Billing

Around the first of each month, residents receive a Statement of Care Charges for the coming month. All questions about the statement can be directed to the LVMC Billing Office at 805-737-3322. All CCC bills are managed by the LVMC Billing Office.

Online bill pay is available through our bill pay portal at https://lompocvmc.com/payment. Make sure you have your bill handy as you will need to provide the account number.

Payments are considered late if received after the 10th of the month.

Medicare and Insurance

Skilled Nursing, Post-Acute Care

For Short-stay Skilled Nursing Facility Medicare services, Medicare covers 100 days per benefit period. Medicare-covered services include a semi-private room, meals, routine nursing care, rehabilitation therapies and services, medications furnished by the facility, medical supplies, and use of equipment. The first 20 days are paid at 100% by Medicare. From the 21st to the 100th day, the beneficiary is billed a co-pay of $167.50 per day.

Long-Term Care

Many people believe that the medical insurance they currently have will pay for all or much of their long-term care.

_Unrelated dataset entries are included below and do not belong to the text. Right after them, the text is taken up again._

(* ===== verification/ClusterSchedInv.v ===== *)
(** Every step of the scheduler keeps the invariant [wf], and what each
    component operation leaves alone.

    The lemmas are total where the code is: an operation has an outcome from
    every state that satisfies [wf] (its loops end within their fuel, every
    layer it indexes exists), and the outcome satisfies [wf].  The cleaning of
    dead threads is the exception, and is covered partially. *)

From S2P Require Import Prelude VasLib DynamicBitset ClusterVm ClusterSched ClusterSchedFacts.

(** * Updates of the state *)

Section Updates.
Context (T : CpuHelper).

(** [wf] reads the clusters, the degrees, the groups and the domains only. *)
Lemma wf_frame s s' :
  numaClusterMap_ s' = numaClusterMap_ s -> overProvision_ s' = overProvision_ s -> groupMap_ s' = groupMap_ s ->
  domainMap_ s' = domainMap_ s -> wf T s -> wf T s'.
Proof.
  intros E1 E2 E3 E4 Hwf.
  assert (Hc : forall n c, cluster_of n c s' = cluster_of n c s) by (intros; unfold cluster_of; by rewrite E1).
  assert (Hl : forall n c l, layer_of n c l s' = layer_of n c l s) by (intros; unfold layer_of; by rewrite Hc).
  split.
  - rewrite E1, E2. apply (wf_dom T s Hwf).
  - intros n op. rewrite E2. apply (wf_op T s Hwf).
  - intros n c cl. rewrite E2, Hc. apply (wf_cluster T s Hwf).
  - intros n c l ly gid. rewrite E3, Hl. apply (wf_filed T s Hwf).
  - intros k d. rewrite E4. apply (wf_domain T s Hwf).
  - intros n c cl. rewrite Hc. apply (wf_static T s Hwf).
Qed.

Lemma wf_set_entityMap m s : wf T s -> wf T (set_entityMap m s).
Proof. by apply wf_frame. Qed.

Lemma wf_set_host t w s : wf T s -> wf T (set_host t w s).
Proof. by apply wf_frame. Qed.

(** A write that keeps the size of the layer. *)
Definition keeps_size (f : ClusterLayer -> ClusterLayer) : Prop :=
  forall ly, l_total (f ly) = l_total ly ∧ bsize (l_usedBitmap (f ly)) = bsize (l_usedBitmap ly) ∧ 0 <= l_idle (f ly) < 65536.

Lemma keeps_size_add g : keeps_size (AddGroupToClusterLayer g).
Proof. intros ly. cbn. rewrite bsize_Set. split_and!; try done; apply u16_range. Qed.

Lemma keeps_size_del g : keeps_size (DelGroupFromClusterLayer g).
Proof. intros ly. cbn. rewrite bsize_Clear. split_and!; try done; apply u16_range. Qed.

Lemma static_upd_layer n c l f s n' c' cl :
  keeps_size f -> wf T s -> cluster_of n' c' (upd_layer n c l f s) = Some cl ->
  exists info, cpuTopologyMap T !! c' = Some info ∧ c_cpuSet cl = ci_cpuSet info ∧ ci_numaId info = n' ∧ Forall (layer_fits info) (clusterLayers cl).
Proof.
  intros Hk Hwf. unfold upd_layer. rewrite cluster_of_upd. case_bool_decide as Hb; [|apply (wf_static T s Hwf)].
  destruct Hb as [<- <-]. destruct (cluster_of n c s) as [cl0|] eqn:E; [|done]. intros [= <-].
  destruct (wf_static T s Hwf n c cl0 E) as (info & H1 & H2 & H3 & H4). exists info. cbn. split_and!; try done.
  apply Forall_alter; [done|]. intros ly _ (F1 & F2 & _). destruct (Hk ly) as (K1 & K2 & K3). split_and!; try apply K3; [by rewrite K1|by rewrite K2].
Qed.

(** Writing a layer whose group ids stay filed. *)
Lemma wf_upd_layer n c l f s :
  wf T s -> 0 <= l -> keeps_size f ->
  (forall ly gid, layer_of n c l s = Some ly -> gid ∈ l_groups (f ly) -> exists g u, groupMap_ s !! gid = Some g ∧ filed_as gid g u n c l) ->
  wf T (upd_layer n c l f s).
Proof.
  intros Hwf Hl Hk Hf. split.
  - rewrite dom_upd_layer. apply (wf_dom T s Hwf).
  - apply (wf_op T s Hwf).
  - intros n' c' cl (cl0 & E & -> & -> & _ & ->)%cluster_of_upd_layer. by apply (wf_cluster T s Hwf).
  - intros n' c' l' ly gid. rewrite layer_of_upd by done. case_bool_decide as Hb; [|apply (wf_filed T s Hwf)].
    destruct Hb as (<- & <- & <-). destruct (layer_of n c l s) as [ly0|] eqn:E; [|done]. intros [= <-] Hin. by apply (Hf ly0).
  - apply (wf_domain T s Hwf).
  - intros n' c' cl E. by apply (static_upd_layer n c l f s n' c' cl Hk Hwf).
Qed.

Lemma wf_del_group n c l g s : wf T s -> 0 <= l -> wf T (upd_layer n c l (DelGroupFromClusterLayer g) s).
Proof.
  intros Hwf Hl. apply wf_upd_layer; [done..|apply keeps_size_del|]. intros ly gid E Hin. apply (wf_filed T s Hwf n c l ly gid E). set_solver.
Qed.

Lemma wf_add_group n c l g u s :
  wf T s -> 0 <= l -> groupMap_ s !! g_id g = Some g -> filed_as (g_id g) g u n c l -> wf T (upd_layer n c l (AddGroupToClusterLayer g) s).
Proof.
  intros Hwf Hl Hg Hf. apply wf_upd_layer; [done..|apply keeps_size_add|]. intros ly gid E Hin. cbn in Hin.
  apply elem_of_union in Hin as [->%elem_of_singleton|Hin]; [by exists g, u|]. by apply (wf_filed T s Hwf n c l ly gid E).
Qed.

(** Filing a group under an id that its layer, if any, agrees with. *)
Lemma wf_insert_group gid g s :
  wf T s -> (forall n c l ly, layer_of n c l s = Some ly -> gid ∈ l_groups ly -> exists u, filed_as gid g u n c l) ->
  wf T (set_groupMap (<[gid := g]> (groupMap_ s)) s).
Proof.
  intros Hwf Hg. split; [apply (wf_dom T s Hwf)|apply (wf_op T s Hwf)|apply (wf_cluster T s Hwf)| |apply (wf_domain T s Hwf)|apply (wf_static T s Hwf)].
  intros n c l ly gid' E Hin. cbn. destruct (decide (gid = gid')) as [<-|Hne].
  - destruct (Hg n c l ly E Hin) as [u Hu]. exists g, u. by rewrite lookup_insert_eq.
  - rewrite lookup_insert_ne by done. by apply (wf_filed T s Hwf n c l ly).
Qed.

Lemma wf_delete_group gid s :
  wf T s -> (forall n c l ly, layer_of n c l s = Some ly -> gid ∉ l_groups ly) -> wf T (set_groupMap (delete gid (groupMap_ s)) s).
Proof.
  intros Hwf Hg. split; [apply (wf_dom T s Hwf)|apply (wf_op T s Hwf)|apply (wf_cluster T s Hwf)| |apply (wf_domain T s Hwf)|apply (wf_static T s Hwf)].
  intros n c l ly gid' E Hin. cbn. rewrite lookup_delete_ne by (intros <-; by apply (Hg n c l ly E)).
  by apply (wf_filed T s Hwf n c l ly).
Qed.

(** The ids and the place of a group. *)
Definition same_place (g g' : VmGroup) : Prop :=
  g_domainKey g' = g_domainKey g ∧ g_id g' = g_id g ∧ g_clusterId g' = g_clusterId g ∧ g_layerId g' = g_layerId g.

Lemma wf_update_group gid g g' s :
  wf T s -> groupMap_ s !! gid = Some g -> same_place g g' -> wf T (set_groupMap (<[gid := g']> (groupMap_ s)) s).
Proof.
  intros Hwf E (H1 & H2 & H3 & H4). apply wf_insert_group; [done|]. intros n c l ly El Hin.
  destruct (wf_filed T s Hwf n c l ly gid El Hin) as (g0 & u & E0 & F1 & F2 & F3 & F4 & F5).
  rewrite E in E0. injection E0 as <-. exists u. unfold filed_as. by rewrite H1, H2, H3, H4.
Qed.

Lemma wf_insert_domain k d s :
  wf T s -> k = domain_key (d_uuid d) (d_numaId d) -> ids_ok d -> wf T (set_domainMap (<[k := d]> (domainMap_ s)) s).
Proof.
  intros Hwf Hk Hd. split; [apply (wf_dom T s Hwf)|apply (wf_op T s Hwf)|apply (wf_cluster T s Hwf)|apply (wf_filed T s Hwf)| |apply (wf_static T s Hwf)].
  intros k' d'. cbn. intros [[<- <-]|[_ E]]%lookup_insert_Some; [done|]. by apply (wf_domain T s Hwf).
Qed.

Lemma wf_delete_domain k s : wf T s -> wf T (set_domainMap (delete k (domainMap_ s)) s).
Proof.
  intros Hwf. split; [apply (wf_dom T s Hwf)|apply (wf_op T s Hwf)|apply (wf_cluster T s Hwf)|apply (wf_filed T s Hwf)| |apply (wf_static T s Hwf)].
  intros k' d'. cbn. intros [_ E]%lookup_delete_Some. by apply (wf_domain T s Hwf).
Qed.

(** * Layers added and removed *)

Lemma wf_map_layers (f : Z -> list ClusterLayer -> list ClusterLayer) o s :
  wf T s -> dom o = dom (overProvision_ s) -> (forall n op, o !! n = Some op -> 1 <= op <= maxOverProvision) ->
  (forall c ls, Z.of_nat (length ls) = 1 + extra_layers (overProvision_ s) -> Z.of_nat (length (f c ls)) = 1 + extra_layers o) ->
  (forall c ls i ly, f c ls !! i = Some ly -> ly = fresh_layer (topology_of T c) ∨ ls !! i = Some ly) ->
  wf T (set_overProvision o (map_clusters (fun c cl => set_clusterLayers (f c (clusterLayers cl)) cl) s)).
Proof.
  intros Hwf Hdom Hop Hlen Hlook.
  assert (Hc : forall n c cl, cluster_of n c (set_overProvision o (map_clusters (fun c cl => set_clusterLayers (f c (clusterLayers cl)) cl) s)) = Some cl ->
    exists cl0, cluster_of n c s = Some cl0 ∧ cl = set_clusterLayers (f c (clusterLayers cl0)) cl0).
  { intros n c cl. change (cluster_of n c (set_overProvision o ?s1)) with (cluster_of n c s1). rewrite cluster_of_map_clusters.
    destruct (cluster_of n c s) as [cl0|]; [|done]. intros [= <-]. by exists cl0. }
  split.
  - cbn. rewrite dom_fmap_L, Hdom. apply (wf_dom T s Hwf).
  - exact Hop.
  - intros n c cl (cl0 & E & ->)%Hc. destruct (wf_cluster T s Hwf n c cl0 E) as (H1 & H2 & H3). cbn. by split_and!; auto.
  - intros n c l ly gid El Hin. unfold layer_of in El.
    destruct (cluster_of n c (set_overProvision o _)) as [cl|] eqn:Ec; [|done]. cbn in El.
    apply Hc in Ec as (cl0 & E & ->). destruct (Z.leb_spec 0 l); [|done]. cbn in El.
    apply Hlook in El as [->|El]; [done|]. apply (wf_filed T s Hwf n c l ly); [|done].
    unfold layer_of. rewrite E. cbn. by rewrite (proj2 (Z.leb_le 0 l)).
  - apply (wf_domain T s Hwf).
  - intros n c cl (cl0 & E & ->)%Hc. destruct (wf_static T s Hwf n c cl0 E) as (info & H1 & H2 & H3 & H4).
    exists info. cbn. split_and!; try done. apply Forall_lookup. intros i ly [->|El]%Hlook.
    + unfold topology_of. rewrite H1. cbn. split_and!; try done; apply u16_range.
    + by apply (Forall_lookup_1 _ _ i ly H4).
Qed.

Lemma wf_up n op s : wf T s -> overProvision_ s !! n = Some op -> op < maxOverProvision -> wf T (OverProvisionUp T n s).
Proof.
  intros Hwf E Hlt. unfold OverProvisionUp. rewrite (wf_not_layerless T s Hwf). unfold GetOverProvision. rewrite E.
  pose proof (wf_op T s Hwf n op E) as Hop. cbn [default from_option id]. rewrite u8_small by (unfold maxOverProvision in *; lia).
  apply (wf_map_layers (fun c ls => ls ++ [fresh_layer (topology_of T c)])).
  - done.
  - cbn. rewrite dom_insert_lookup_L; [done|by exists op].
  - intros n' op'. cbn. intros [[<- <-]|[_ E']]%lookup_insert_Some; [lia|]. by apply (wf_op T s Hwf n').
  - intros c ls Hlen. cbn. rewrite length_app, (extra_layers_insert _ _ op) by done. cbn. lia.
  - intros c ls i ly [El|[_ [= <-]%list_lookup_singleton_Some%proj2]]%lookup_app_Some; [by right|by left].
Qed.

Lemma wf_down n op s : wf T s -> overProvision_ s !! n = Some op -> 1 < op -> wf T (OverProvisionDown n s).
Proof.
  intros Hwf E Hlt. unfold OverProvisionDown. rewrite (wf_not_layerless T s Hwf). cbn zeta.
  change (overProvision_ (map_clusters ?f s)) with (overProvision_ s). rewrite E. rewrite (proj2 (Z.ltb_lt 0 op)) by lia.
  apply (wf_map_layers (fun c ls => take (length ls - 1) ls)).
  - done.
  - rewrite dom_insert_lookup_L; [done|by exists op].
  - intros n' op'. intros [[<- <-]|[_ E']]%lookup_insert_Some; [pose proof (wf_op T s Hwf n op E); lia|]. by apply (wf_op T s Hwf n').
  - intros c ls Hlen. rewrite length_take, (extra_layers_insert _ _ op) by done.
    pose proof (extra_layers_ge _ n op (wf_op_pos T s Hwf) E). lia.
  - intros c ls i ly El. right. by apply lookup_take_Some in El as [El _].
Qed.
End Updates.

In general, health insurance covers only minimal and specific types of long-term care, and disability policies don’t cover any at all. Continue Reading...

Paying Privately

The rate for private pay residents is $430 per day. Payment received and posted prior to the first of the month will receive a $44 per day discount.

If you do not have enough income and savings to pay for long-term care services on your own, from your incomes, savings, and possibly the equity in your home. Below we will explore a few of the growing number of ways you can pay privately. These methods include:

Reverse Mortgages

reverse mortgage is a special type of home equity loan that allows you to receive cash against the value of your home without selling it.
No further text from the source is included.